De plus, le Défenseur Des Droits, sur la base de ces faits, a publié la décision 2018-122 portant recommandations adressées au ministre de la Justice afin que les personnes « soient informées, au travers des notices de pièces mises à disposition du public dans les ressorts des tribunaux de grande instance, du caractère facultatif de la communication de données médicales à leurs dossiers, et que des instructions soient données en ce sens. »

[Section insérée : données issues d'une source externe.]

(* ===== verification/Text.v ===== *)
(** * Texts and numbers

    The C library's reading of a decimal number and the searches on strings that several
    components use. *)

From Stdlib Require Import Ascii.
From S2P Require Import Prelude.

#[local] Set Default Goal Selector "!".

(** ** Reading a decimal number *)

(** [std::isspace] on the C locale, and the value of a decimal digit. *)
Definition is_space (c : ascii) : bool :=
  let n := Ascii.nat_of_ascii c in
  bool_decide (n = 32 ∨ (9 ≤ n ∧ n ≤ 13))%nat.
Definition digit_of (c : ascii) : option Z :=
  let n := Z.of_nat (Ascii.nat_of_ascii c) in
  if (48 <=? n) && (n <=? 57) then Some (n - 48) else None.

Fixpoint skip_spaces (s : string) : string :=
  match s with
  | String c s' => if is_space c then skip_spaces s' else s
  | EmptyString => EmptyString
  end.

(** The digits at the front of a string: the number read so far, how many, the rest. *)
Fixpoint read_digits (s : string) (acc : Z) (count : nat) : Z * nat * string :=
  match s with
  | String c s' =>
      match digit_of c with
      | Some d => read_digits s' (acc * 10 + d) (S count)
      | None => (acc, count, s)
      end
  | EmptyString => (acc, count, s)
  end.

(** [std::strtol(str, &endptr, 10)] on a 64-bit [long]: the value, whether [errno] was set,
    the rest of the string, and whether any character was consumed. *)
Definition strtol10 (str : string) : Z * bool * string * bool :=
  let s := skip_spaces str in
  let '(neg, s) :=
    match s with
    | String "-"%char s' => (true, s')
    | String "+"%char s' => (false, s')
    | _ => (false, s)
    end in
  let '(n, count, rest) := read_digits s 0 0 in
  if decide (count = 0%nat) then (0, false, str, false)
  else
    let v := if (neg : bool) then - n else n in
    if v <? - 2 ^ 63 then (- 2 ^ 63, true, rest, true)
    else if 2 ^ 63 - 1 <? v then (2 ^ 63 - 1, true, rest, true)
    else (v, false, rest, true).

(** [std::regex_match(s, "^[0-9]+$")] *)
Definition all_digits (s : string) : bool :=
  negb (String.eqb s "") &&
  forallb (λ c, opt_is_some (digit_of c)) (String.list_ascii_of_string s).

(** [std::stoi]: [None] is the exception. *)
Definition stoi (s : string) : option Z :=
  let '(number, errno, _, _) := strtol10 s in
  if (errno : bool) || (number <? INT32_MIN) || (INT32_MAX <? number) then None else Some number.

(** ** C strings *)

(** [std::string::c_str], as the C library reads it: up to the first NUL. *)
Fixpoint c_str (s : string) : string :=
  match s with
  | EmptyString => EmptyString
  | String c s => if Ascii.eqb c "000"%char then EmptyString else String c (c_str s)
  end.
Definition no_nul (s : string) : Prop := c_str s = s.

Lemma c_str_no_nul s : no_nul (c_str s).
Proof.
  unfold no_nul. induction s as [|c s IH]; simpl; [done|]. destruct (Ascii.eqb c _) eqn:E; [done|].
  simpl. by rewrite E, IH.
Qed.

(** ** Strings of digits *)
Section Digits.
Definition digit_char (d : nat) : ascii := Ascii.ascii_of_nat (48 + d).
Definition digits_string (ds : list nat) : string :=
  String.string_of_list_ascii (digit_char <$> ds).
Lemma digits_string_cons d ds :
  digits_string (d :: ds) = String (digit_char d) (digits_string ds).
Proof. reflexivity. Qed.
Definition digits_value (ds : list nat) : Z := foldl (λ acc d, acc * 10 + Z.of_nat d) 0 ds.

Ltac ten_digits d := do 10 (destruct d as [|d]; [reflexivity|]); lia.

Lemma digit_of_char d : (d < 10)%nat → digit_of (digit_char d) = Some (Z.of_nat d).
Proof. intros. ten_digits d. Qed.

Lemma read_digits_string ds : ∀ acc n,
  Forall (λ d, d < 10)%nat ds →
  read_digits (digits_string ds) acc n =
    (foldl (λ acc d, acc * 10 + Z.of_nat d) acc ds, (n + length ds)%nat, "").
Proof.
  induction ds as [|d ds IH]; intros acc n Hds.
  { cbn. by rewrite Nat.add_0_r. }
  apply Forall_cons in Hds as [Hd Hds]. rewrite digits_string_cons. cbn [read_digits foldl length].
  rewrite digit_of_char, IH by done.
  by replace (S n + length ds)%nat with (n + S (length ds))%nat by lia.
Qed.

Lemma digits_value_pos ds : 0 <= digits_value ds.
Proof.
  unfold digits_value. assert (H : ∀ acc, 0 <= acc →
    0 <= foldl (λ acc d, acc * 10 + Z.of_nat d) acc ds); [|by apply H].
  induction ds as [|d ds IH]; intros acc Hacc; simpl; [done|]. apply IH. lia.
Qed.

(** A digit is neither a space nor a sign, so [strtol] starts reading at it. *)
Lemma strtol_front d s :
  (d < 10)%nat → skip_spaces (String (digit_char d) s) = String (digit_char d) s.
Proof. intros. ten_digits d. Qed.

Lemma strtol_minus s : skip_spaces (String "-"%char s) = String "-"%char s.
Proof. reflexivity. Qed.

Lemma strtol_no_sign {A} d s (f : string → A) (g : string → A) (h : A) :
  (d < 10)%nat →
  match String (digit_char d) s with
  | String "-"%char s' => f s'
  | String "+"%char s' => g s'
  | _ => h
  end = h.
Proof. intros. ten_digits d. Qed.

End Digits.

Lemma string_app_empty_r (s : string) : s +:+ "" = s.
Proof. induction s as [|c s IH]; [done|]. exact (f_equal (String c) IH). Qed.
(* ===== verification/UsbErrors.v ===== *)
(** * Error codes

    [utils/native/include/usb_errors.h].  The framework's offset is
    [ErrCodeOffset(SUBSYS_USB, USB_MODULE_TYPE_SERVICE)], computed by the base library's
    [errors.h]; it and the driver framework's codes ([hdf_base.h]) are outside the
    repository, so they are the fields of the class [ErrBase], with the documented facts
    the code relies on: the offset is a positive [int32_t] far from overflow, and driver
    framework errors are negative. *)

From S2P Require Import Prelude.

#[local] Set Default Goal Selector "!".

Class ErrBase := {
  USBFWK_SERVICE_ERR_OFFSET : Z;
  HDF_FAILURE : Z;
  HDF_ERR_NOT_SUPPORT : Z;
  err_offset_range : 0 < USBFWK_SERVICE_ERR_OFFSET < 2 ^ 31 - 1000;
  hdf_failure_range : -2 ^ 31 <= HDF_FAILURE < 0;
  hdf_not_support_range : -2 ^ 31 <= HDF_ERR_NOT_SUPPORT < 0;
}.

(** [usb_errors.h:33-33] [USB_OFFSET] *)
Definition USB_OFFSET : Z := 100.

(** [usb_errors.h:37-38] [UEC_OK], and the base library's [ERR_OK] *)
Definition UEC_OK : Z := 0.
Definition ERR_OK : Z := 0.

Section Codes.
Context `{EB : ErrBase}.

(** [usb_errors.h:40-40] [UEC_INTERFACE_NO_MEMORY] *)
Definition UEC_INTERFACE_NO_MEMORY : Z := USBFWK_SERVICE_ERR_OFFSET.
(** [usb_errors.h:41-41] [UEC_INTERFACE_INVALID_OPERATION] *)
Definition UEC_INTERFACE_INVALID_OPERATION : Z := USBFWK_SERVICE_ERR_OFFSET + 1.
(** [usb_errors.h:42-42] [UEC_INTERFACE_INVALID_VALUE] *)
Definition UEC_INTERFACE_INVALID_VALUE : Z := USBFWK_SERVICE_ERR_OFFSET + 2.
(** [usb_errors.h:43-43] [UEC_INTERFACE_NAME_NOT_FOUND] *)
Definition UEC_INTERFACE_NAME_NOT_FOUND : Z := USBFWK_SERVICE_ERR_OFFSET + 3.
(** [usb_errors.h:44-44] [UEC_INTERFACE_PERMISSION_DENIED] *)
Definition UEC_INTERFACE_PERMISSION_DENIED : Z := USBFWK_SERVICE_ERR_OFFSET + 4.
(** [usb_errors.h:45-45] [UEC_INTERFACE_NO_INIT] *)
Definition UEC_INTERFACE_NO_INIT : Z := USBFWK_SERVICE_ERR_OFFSET + 5.
(** [usb_errors.h:46-46] [UEC_INTERFACE_ALREADY_EXISTS] *)
Definition UEC_INTERFACE_ALREADY_EXISTS : Z := USBFWK_SERVICE_ERR_OFFSET + 6.
(** [usb_errors.h:47-47] [UEC_INTERFACE_DEAD_OBJECT] *)
Definition UEC_INTERFACE_DEAD_OBJECT : Z := USBFWK_SERVICE_ERR_OFFSET + 7.
(** [usb_errors.h:48-48] [UEC_INTERFACE_OVERFLOW] *)
Definition UEC_INTERFACE_OVERFLOW : Z := USBFWK_SERVICE_ERR_OFFSET + 8.
(** [usb_errors.h:49-49] [UEC_INTERFACE_ENOUGH_DATA] *)
Definition UEC_INTERFACE_ENOUGH_DATA : Z := USBFWK_SERVICE_ERR_OFFSET + 9.
(** [usb_errors.h:50-50] [UEC_INTERFACE_WOULD_BLOCK] *)
Definition UEC_INTERFACE_WOULD_BLOCK : Z := USBFWK_SERVICE_ERR_OFFSET + 10.
(** [usb_errors.h:51-51] [UEC_INTERFACE_TIMED_OUT] *)
Definition UEC_INTERFACE_TIMED_OUT : Z := USBFWK_SERVICE_ERR_OFFSET + 11.
(** [usb_errors.h:52-52] [UEC_INTERFACE_WRITE_PARCEL_ERROR] *)
Definition UEC_INTERFACE_WRITE_PARCEL_ERROR : Z := USBFWK_SERVICE_ERR_OFFSET + 12.
(** [usb_errors.h:53-53] [UEC_INTERFACE_READ_PARCEL_ERROR] *)
Definition UEC_INTERFACE_READ_PARCEL_ERROR : Z := USBFWK_SERVICE_ERR_OFFSET + 13.
(** [usb_errors.h:54-54] [UEC_INTERFACE_GET_SYSTEM_ABILITY_MANAGER_FAILED] *)
Definition UEC_INTERFACE_GET_SYSTEM_ABILITY_MANAGER_FAILED : Z := USBFWK_SERVICE_ERR_OFFSET + 14.
(** [usb_errors.h:55-55] [UEC_INTERFACE_GET_USB_SERVICE_FAILED] *)
Definition UEC_INTERFACE_GET_USB_SERVICE_FAILED : Z := USBFWK_SERVICE_ERR_OFFSET + 15.
(** [usb_errors.h:56-56] [UEC_INTERFACE_ADD_DEATH_RECIPIENT_FAILED] *)
Definition UEC_INTERFACE_ADD_DEATH_RECIPIENT_FAILED : Z := USBFWK_SERVICE_ERR_OFFSET + 16.
(** [usb_errors.h:57-57] [UEC_INTERFACE_INNER_ERR] *)
Definition UEC_INTERFACE_INNER_ERR : Z := USBFWK_SERVICE_ERR_OFFSET + 17.
(** [usb_errors.h:58-58] [UEC_INTREFACE_END] *)
Definition UEC_INTREFACE_END : Z := USBFWK_SERVICE_ERR_OFFSET + 18.
(** [usb_errors.h:60-60] [UEC_SERVICE_NO_MEMORY] *)
Definition UEC_SERVICE_NO_MEMORY : Z := USBFWK_SERVICE_ERR_OFFSET + USB_OFFSET.
(** [usb_errors.h:61-61] [UEC_SERVICE_INVALID_OPERATION] *)
Definition UEC_SERVICE_INVALID_OPERATION : Z := USBFWK_SERVICE_ERR_OFFSET + USB_OFFSET + 1.
(** [usb_errors.h:62-62] [UEC_SERVICE_INVALID_VALUE] *)
Definition UEC_SERVICE_INVALID_VALUE : Z := USBFWK_SERVICE_ERR_OFFSET + USB_OFFSET + 2.
(** [usb_errors.h:63-63] [UEC_SERVICE_NAME_NOT_FOUND] *)
Definition UEC_SERVICE_NAME_NOT_FOUND : Z := USBFWK_SERVICE_ERR_OFFSET + USB_OFFSET + 3.
(** [usb_errors.h:64-64] [UEC_SERVICE_PERMISSION_DENIED] *)
Definition UEC_SERVICE_PERMISSION_DENIED : Z := USBFWK_SERVICE_ERR_OFFSET + USB_OFFSET + 4.
(** [usb_errors.h:65-65] [UEC_SERVICE_NO_INIT] *)
Definition UEC_SERVICE_NO_INIT : Z := USBFWK_SERVICE_ERR_OFFSET + USB_OFFSET + 5.
(** [usb_errors.h:66-66] [UEC_SERVICE_ALREADY_EXISTS] *)
Definition UEC_SERVICE_ALREADY_EXISTS : Z := USBFWK_SERVICE_ERR_OFFSET + USB_OFFSET + 6.
(** [usb_errors.h:67-67] [UEC_SERVICE_DEAD_OBJECT] *)
Definition UEC_SERVICE_DEAD_OBJECT : Z := USBFWK_SERVICE_ERR_OFFSET + USB_OFFSET + 7.
(** [usb_errors.h:68-68] [UEC_SERVICE_OVERFLOW] *)
Definition UEC_SERVICE_OVERFLOW : Z := USBFWK_SERVICE_ERR_OFFSET + USB_OFFSET + 8.
(** [usb_errors.h:69-69] [UEC_SERVICE_ENOUGH_DATA] *)
Definition UEC_SERVICE_ENOUGH_DATA : Z := USBFWK_SERVICE_ERR_OFFSET + USB_OFFSET + 9.
(** [usb_errors.h:70-70] [UEC_SERVICE_WOULD_BLOCK] *)
Definition UEC_SERVICE_WOULD_BLOCK : Z := USBFWK_SERVICE_ERR_OFFSET + USB_OFFSET + 10.
(** [usb_errors.h:71-71] [UEC_SERVICE_TIMED_OUT] *)
Definition UEC_SERVICE_TIMED_OUT : Z := USBFWK_SERVICE_ERR_OFFSET + USB_OFFSET + 11.
(** [usb_errors.h:72-72] [UEC_SERVICE_WRITE_PARCEL_ERROR] *)
Definition UEC_SERVICE_WRITE_PARCEL_ERROR : Z := USBFWK_SERVICE_ERR_OFFSET + USB_OFFSET + 12.
(** [usb_errors.h:73-73] [UEC_SERVICE_READ_PARCEL_ERROR] *)
Definition UEC_SERVICE_READ_PARCEL_ERROR : Z := USBFWK_SERVICE_ERR_OFFSET + USB_OFFSET + 13.
(** [usb_errors.h:74-74] [UEC_SERVICE_GET_SYSTEM_ABILITY_MANAGER_FAILED] *)
Definition UEC_SERVICE_GET_SYSTEM_ABILITY_MANAGER_FAILED : Z := USBFWK_SERVICE_ERR_OFFSET + USB_OFFSET + 14.
(** [usb_errors.h:75-75] [UEC_SERVICE_GET_USB_SERVICE_FAILED] *)
Definition UEC_SERVICE_GET_USB_SERVICE_FAILED : Z := USBFWK_SERVICE_ERR_OFFSET + USB_OFFSET + 15.
(** [usb_errors.h:76-76] [UEC_SERVICE_ADD_DEATH_RECIPIENT_FAILED] *)
Definition UEC_SERVICE_ADD_DEATH_RECIPIENT_FAILED : Z := USBFWK_SERVICE_ERR_OFFSET + USB_OFFSET + 16.
(** [usb_errors.h:77-77] [UEC_SERVICE_INNER_ERR] *)
Definition UEC_SERVICE_INNER_ERR : Z := USBFWK_SERVICE_ERR_OFFSET + USB_OFFSET + 17.
(** [usb_errors.h:78-78] [UEC_SERVICE_PERMISSION_DENIED_SYSAPI] *)
Definition UEC_SERVICE_PERMISSION_DENIED_SYSAPI : Z := USBFWK_SERVICE_ERR_OFFSET + USB_OFFSET + 18.
(** [usb_errors.h:79-79] [UEC_SERVICE_PERMISSION_CHECK_HDC] *)
Definition UEC_SERVICE_PERMISSION_CHECK_HDC : Z := USBFWK_SERVICE_ERR_OFFSET + USB_OFFSET + 19.
(** [usb_errors.h:80-80] [UEC_SERVICE_NOT_SUPPORT_SWITCH_PORT] *)
Definition UEC_SERVICE_NOT_SUPPORT_SWITCH_PORT : Z := USBFWK_SERVICE_ERR_OFFSET + USB_OFFSET + 20.
(** [usb_errors.h:81-81] [UEC_SERVICE_END] *)
Definition UEC_SERVICE_END : Z := USBFWK_SERVICE_ERR_OFFSET + USB_OFFSET + 21.
(** [usb_errors.h:82-82] [UEC_SERVICE_PRE_MANAGE_INTERFACE_FAILED] *)
Definition UEC_SERVICE_PRE_MANAGE_INTERFACE_FAILED : Z := USBFWK_SERVICE_ERR_OFFSET + USB_OFFSET + 22.
(** [usb_errors.h:83-83] [UEC_SERVICE_EXECUTE_POLICY_FAILED] *)
Definition UEC_SERVICE_EXECUTE_POLICY_FAILED : Z := USBFWK_SERVICE_ERR_OFFSET + USB_OFFSET + 23.
(** [usb_errors.h:84-84] [UEC_SERVICE_PREPARE_EDM_SA_FAILED] *)
Definition UEC_SERVICE_PREPARE_EDM_SA_FAILED : Z := USBFWK_SERVICE_ERR_OFFSET + USB_OFFSET + 24.
(** [usb_errors.h:85-85] [UEC_SERVICE_GET_EDM_SERVICE_FAILED] *)
Definition UEC_SERVICE_GET_EDM_SERVICE_FAILED : Z := USBFWK_SERVICE_ERR_OFFSET + USB_OFFSET + 25.
(** [usb_errors.h:86-86] [UEC_SERVICE_EDM_DEVICE_SIZE_EXCEED] *)
Definition UEC_SERVICE_EDM_DEVICE_SIZE_EXCEED : Z := USBFWK_SERVICE_ERR_OFFSET + USB_OFFSET + 26.
(** [usb_errors.h:87-87] [UEC_SERVICE_EDM_SA_TIME_OUT_FAILED] *)
Definition UEC_SERVICE_EDM_SA_TIME_OUT_FAILED : Z := USBFWK_SERVICE_ERR_OFFSET + USB_OFFSET + 27.
(** [usb_errors.h:88-88] [UEC_SERVICE_EDM_SEND_REQUEST_FAILED] *)
Definition UEC_SERVICE_EDM_SEND_REQUEST_FAILED : Z := USBFWK_SERVICE_ERR_OFFSET + USB_OFFSET + 28.
(** [usb_errors.h:89-89] [UEC_SERVICE_OBJECT_CREATE_FAILED] *)
Definition UEC_SERVICE_OBJECT_CREATE_FAILED : Z := USBFWK_SERVICE_ERR_OFFSET + USB_OFFSET + 29.
(** [usb_errors.h:90-90] [UEC_SERVICE_GET_TOKEN_INFO_FAILED] *)
Definition UEC_SERVICE_GET_TOKEN_INFO_FAILED : Z := USBFWK_SERVICE_ERR_OFFSET + USB_OFFSET + 30.
(** [usb_errors.h:91-91] [UEC_SERVICE_ACCESSORY_NOT_MATCH] *)
Definition UEC_SERVICE_ACCESSORY_NOT_MATCH : Z := USBFWK_SERVICE_ERR_OFFSET + USB_OFFSET + 31.
(** [usb_errors.h:92-92] [UEC_SERVICE_ACCESSORY_REOPEN] *)
Definition UEC_SERVICE_ACCESSORY_REOPEN : Z := USBFWK_SERVICE_ERR_OFFSET + USB_OFFSET + 32.
(** [usb_errors.h:93-93] [UEC_SERVICE_ACCESSORY_OPEN_NATIVE_NODE_FAILED] *)
Definition UEC_SERVICE_ACCESSORY_OPEN_NATIVE_NODE_FAILED : Z := USBFWK_SERVICE_ERR_OFFSET + USB_OFFSET + 33.
(** [usb_errors.h:94-94] [UEC_SERVICE_DATABASE_OPERATION_FAILED] *)
Definition UEC_SERVICE_DATABASE_OPERATION_FAILED : Z := USBFWK_SERVICE_ERR_OFFSET + USB_OFFSET + 34.
(** [usb_errors.h:95-95] [UEC_SERVICE_FUNCTION_NOT_SUPPORT] *)
Definition UEC_SERVICE_FUNCTION_NOT_SUPPORT : Z := USBFWK_SERVICE_ERR_OFFSET + USB_OFFSET + 35.
(** [usb_errors.h:96-96] [UEC_SERVICE_PERMISSION_DENIED_SYSAPI_FAILED] *)
Definition UEC_SERVICE_PERMISSION_DENIED_SYSAPI_FAILED : Z := USBFWK_SERVICE_ERR_OFFSET + USB_OFFSET + 36.
(** [usb_errors.h:97-97] [UEC_SERIAL_PORT_REPEAT_OPEN] *)
Definition UEC_SERIAL_PORT_REPEAT_OPEN : Z := USBFWK_SERVICE_ERR_OFFSET + USB_OFFSET + 37.
(** [usb_errors.h:98-98] [UEC_SERIAL_PORT_REPEAT_CLOSE] *)
Definition UEC_SERIAL_PORT_REPEAT_CLOSE : Z := USBFWK_SERVICE_ERR_OFFSET + USB_OFFSET + 38.
(** [usb_errors.h:99-99] [UEC_SERIAL_PORT_NOT_OPEN] *)
Definition UEC_SERIAL_PORT_NOT_OPEN : Z := USBFWK_SERVICE_ERR_OFFSET + USB_OFFSET + 39.
(** [usb_errors.h:100-100] [UEC_SERIAL_IO_EXCEPTION] *)
Definition UEC_SERIAL_IO_EXCEPTION : Z := USBFWK_SERVICE_ERR_OFFSET + USB_OFFSET + 40.
(** [usb_errors.h:101-101] [UEC_SERIAL_DEVICENOTOPEN] *)
Definition UEC_SERIAL_DEVICENOTOPEN : Z := USBFWK_SERVICE_ERR_OFFSET + USB_OFFSET + 41.
(** [usb_errors.h:102-102] [UEC_SERIAL_OTHER_ERROR] *)
Definition UEC_SERIAL_OTHER_ERROR : Z := USBFWK_SERVICE_ERR_OFFSET + USB_OFFSET + 42.
(** [usb_errors.h:103-103] [UEC_SERIAL_PORT_NOT_EXIST] *)
Definition UEC_SERIAL_PORT_NOT_EXIST : Z := USBFWK_SERVICE_ERR_OFFSET + USB_OFFSET + 43.
(** [usb_errors.h:104-104] [UEC_SERIAL_PORT_OCCUPIED] *)
Definition UEC_SERIAL_PORT_OCCUPIED : Z := USBFWK_SERVICE_ERR_OFFSET + USB_OFFSET + 44.
(** [usb_errors.h:105-105] [UEC_SERIAL_DATEBASE_ERROR] *)
Definition UEC_SERIAL_DATEBASE_ERROR : Z := USBFWK_SERVICE_ERR_OFFSET + USB_OFFSET + 45.
End Codes.

(** [usb_errors.h:105-114] [UsbRightErrCode] *)
Definition USB_RIGHT_OK : Z := 0.
Definition USB_RIGHT_FAILURE : Z := -1.
Definition USB_RIGHT_RDB_EXECUTE_FAILTURE : Z := -2.
Definition USB_RIGHT_RDB_NO_INIT : Z := -3.
Definition USB_RIGHT_RDB_EMPTY : Z := -4.
Definition USB_RIGHT_PERMISSION_DENIED : Z := -5.
Definition USB_RIGHT_NOP : Z := -6.
Definition USB_RIGHT_OVERFLOW : Z := -7.

(** Decide equations and inequations between error codes. *)
Ltac uec :=
  pose proof err_offset_range; pose proof hdf_failure_range;
  pose proof hdf_not_support_range;
  unfold UEC_INTERFACE_NO_MEMORY, UEC_INTERFACE_INVALID_OPERATION, UEC_INTERFACE_INVALID_VALUE, UEC_INTERFACE_NAME_NOT_FOUND, UEC_INTERFACE_PERMISSION_DENIED, UEC_INTERFACE_NO_INIT, UEC_INTERFACE_ALREADY_EXISTS, UEC_INTERFACE_DEAD_OBJECT, UEC_INTERFACE_OVERFLOW, UEC_INTERFACE_ENOUGH_DATA, UEC_INTERFACE_WOULD_BLOCK, UEC_INTERFACE_TIMED_OUT, UEC_INTERFACE_WRITE_PARCEL_ERROR, UEC_INTERFACE_READ_PARCEL_ERROR, UEC_INTERFACE_GET_SYSTEM_ABILITY_MANAGER_FAILED, UEC_INTERFACE_GET_USB_SERVICE_FAILED, UEC_INTERFACE_ADD_DEATH_RECIPIENT_FAILED, UEC_INTERFACE_INNER_ERR, UEC_INTREFACE_END, UEC_SERVICE_NO_MEMORY, UEC_SERVICE_INVALID_OPERATION, UEC_SERVICE_INVALID_VALUE, UEC_SERVICE_NAME_NOT_FOUND, UEC_SERVICE_PERMISSION_DENIED, UEC_SERVICE_NO_INIT, UEC_SERVICE_ALREADY_EXISTS, UEC_SERVICE_DEAD_OBJECT, UEC_SERVICE_OVERFLOW, UEC_SERVICE_ENOUGH_DATA, UEC_SERVICE_WOULD_BLOCK, UEC_SERVICE_TIMED_OUT, UEC_SERVICE_WRITE_PARCEL_ERROR, UEC_SERVICE_READ_PARCEL_ERROR, UEC_SERVICE_GET_SYSTEM_ABILITY_MANAGER_FAILED, UEC_SERVICE_GET_USB_SERVICE_FAILED, UEC_SERVICE_ADD_DEATH_RECIPIENT_FAILED, UEC_SERVICE_INNER_ERR, UEC_SERVICE_PERMISSION_DENIED_SYSAPI, UEC_SERVICE_PERMISSION_CHECK_HDC, UEC_SERVICE_NOT_SUPPORT_SWITCH_PORT, UEC_SERVICE_END, UEC_SERVICE_PRE_MANAGE_INTERFACE_FAILED, UEC_SERVICE_EXECUTE_POLICY_FAILED, UEC_SERVICE_PREPARE_EDM_SA_FAILED, UEC_SERVICE_GET_EDM_SERVICE_FAILED, UEC_SERVICE_EDM_DEVICE_SIZE_EXCEED, UEC_SERVICE_EDM_SA_TIME_OUT_FAILED, UEC_SERVICE_EDM_SEND_REQUEST_FAILED, UEC_SERVICE_OBJECT_CREATE_FAILED, UEC_SERVICE_GET_TOKEN_INFO_FAILED, UEC_SERVICE_ACCESSORY_NOT_MATCH, UEC_SERVICE_ACCESSORY_REOPEN, UEC_SERVICE_ACCESSORY_OPEN_NATIVE_NODE_FAILED, UEC_SERVICE_DATABASE_OPERATION_FAILED, UEC_SERVICE_FUNCTION_NOT_SUPPORT, UEC_SERVICE_PERMISSION_DENIED_SYSAPI_FAILED, UEC_SERIAL_PORT_REPEAT_OPEN, UEC_SERIAL_PORT_REPEAT_CLOSE, UEC_SERIAL_PORT_NOT_OPEN, UEC_SERIAL_IO_EXCEPTION, UEC_SERIAL_DEVICENOTOPEN, UEC_SERIAL_OTHER_ERROR, UEC_SERIAL_PORT_NOT_EXIST, UEC_SERIAL_PORT_OCCUPIED, UEC_SERIAL_DATEBASE_ERROR,
    USB_OFFSET, UEC_OK, ERR_OK, USB_RIGHT_OK in *; lia.

(** The code's test [ret != UEC_OK]. *)
Definition failed (ret : Z) : bool := negb (ret =? UEC_OK).

Lemma failed_true ret : failed ret = true ↔ ret ≠ UEC_OK.
Proof. unfold failed. rewrite negb_true_iff. apply Z.eqb_neq. Qed.
Lemma failed_false ret : failed ret = false ↔ ret = UEC_OK.
Proof. unfold failed. rewrite negb_false_iff. apply Z.eqb_eq. Qed.
Lemma failed_ok : failed UEC_OK = false.
Proof. reflexivity. Qed.

Section CodeFacts.
Context `{EB : ErrBase}.

Lemma invalid_value_not_ok : UEC_SERVICE_INVALID_VALUE ≠ UEC_OK.
Proof. uec. Qed.
Lemma permission_denied_not_ok : UEC_SERVICE_PERMISSION_DENIED ≠ UEC_OK.
Proof. uec. Qed.
Lemma accessory_not_match_not_ok : UEC_SERVICE_ACCESSORY_NOT_MATCH ≠ UEC_OK.
Proof. uec. Qed.
Lemma failed_invalid_value : failed UEC_SERVICE_INVALID_VALUE = true.
Proof. apply failed_true, invalid_value_not_ok. Qed.
Lemma failed_permission_denied : failed UEC_SERVICE_PERMISSION_DENIED = true.
Proof. apply failed_true, permission_denied_not_ok. Qed.
End CodeFacts.

Create HintDb uec.
#[export] Hint Resolve invalid_value_not_ok permission_denied_not_ok : uec.
Create Rewrite HintDb uec_test.
#[export] Hint Rewrite @failed_invalid_value @failed_permission_denied failed_ok : uec_test.

(** A concrete choice of the external constants, for evaluation. *)
Definition sample_codes : ErrBase.
Proof. refine (Build_ErrBase (28 * 2 ^ 21) (-1) (-2) _ _ _); abstract lia. Defined.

L’ANT se félicite de cette fermeté, seule à même de contrer les dérives de certains tribunaux. Si elle ne remet pas en cause la fourniture de pièces médicales, elle en relativise l’importance en les ramenant à ce qu’elles sont : des pièces facultatives, à la portée limitée. Par conséquent, l’attitude de tribunaux attribuant à de tels documents une « force probante » supérieure à celle de toutes les autres (changement de prénom, documents de la vie courante, témoignages etc.) de nature à « sécuriser le dossier du requérant 4 » n’a pas lieu d’être, et doit cesser.
En conséquence, nous invitons toutes les personnes transgenres qui le souhaitent, et en capacité de le faire, à s’appuyer sur cette décision du Défenseur des Droits pour présenter des requêtes sans pièces médicales, ou pour justifier un refus de donner de telles pièces à un tribunal qui en exigerait la production, que ce soit lors de l’instruction de leur dossier ou lors des auditions devant la Chambre du Conseil. Et si un tel cas se présentait, nous vous inviterions à alerter le Défenseur des Droits en faisant systématiquement une saisine à l’encontre des juridictions concernées.
Mettre un terme aux « traditions juridiques » transphobes !
En finir avec de tels imbroglios juridiques, fruits amers d’un gouvernement qui avait choisi la « tradition juridique »5 de l’indisponibilité de l’état civil au détriment de la protection des personnes transgenres, ne sera possible qu’en abandonnant cet archaïsme au profit de l’autodétermination, conformément aux Principes de Jogjakarta, à la résolution 2048 (2015) du Conseil de l’Europe et à la décision cadre MLD-MSP-2016-164 du Défenseur Des Droits. Seule solution viable et respectueuse des droits humains, l’adoption d’une procédure libre et gratuite, déclarative sans distinction d’âge, rapide et transparente, en Mairie auprès des services de l’état civil, fondée sur le principe d’autodétermination, doit être mise en place. Le gouvernement actuel, chantre de la modernisation, aura-t-il le courage d’aller dans le sens de l’histoire pour effectuer une telle modification du Code civil ?
Pour l’Association Nationale Transgenre,
Delphine Ravisé-Giard
Présidente
1 Annexe 2 de la circulaire du 10 mai 2017 de présentation des dispositions de l’article 56 de la loi n ° 2016-1547 du 18 novembre 2016
2 Député Erwann Binet, le 19 mai 2016 sur son compte Twitter #transidentité #directAN.
3 Circulaire du 10 mai 2017
4 Argumentaire du premier vice-président du TGI de Bordeaux dans sa réponse au Défenseur des droits, dans le cadre de la saisine effectuée par l’ANT.
5 Article du 27 mai 2016 de Marianne.net : « État civil des transgenres : Erwann Binet défend « une révolution ».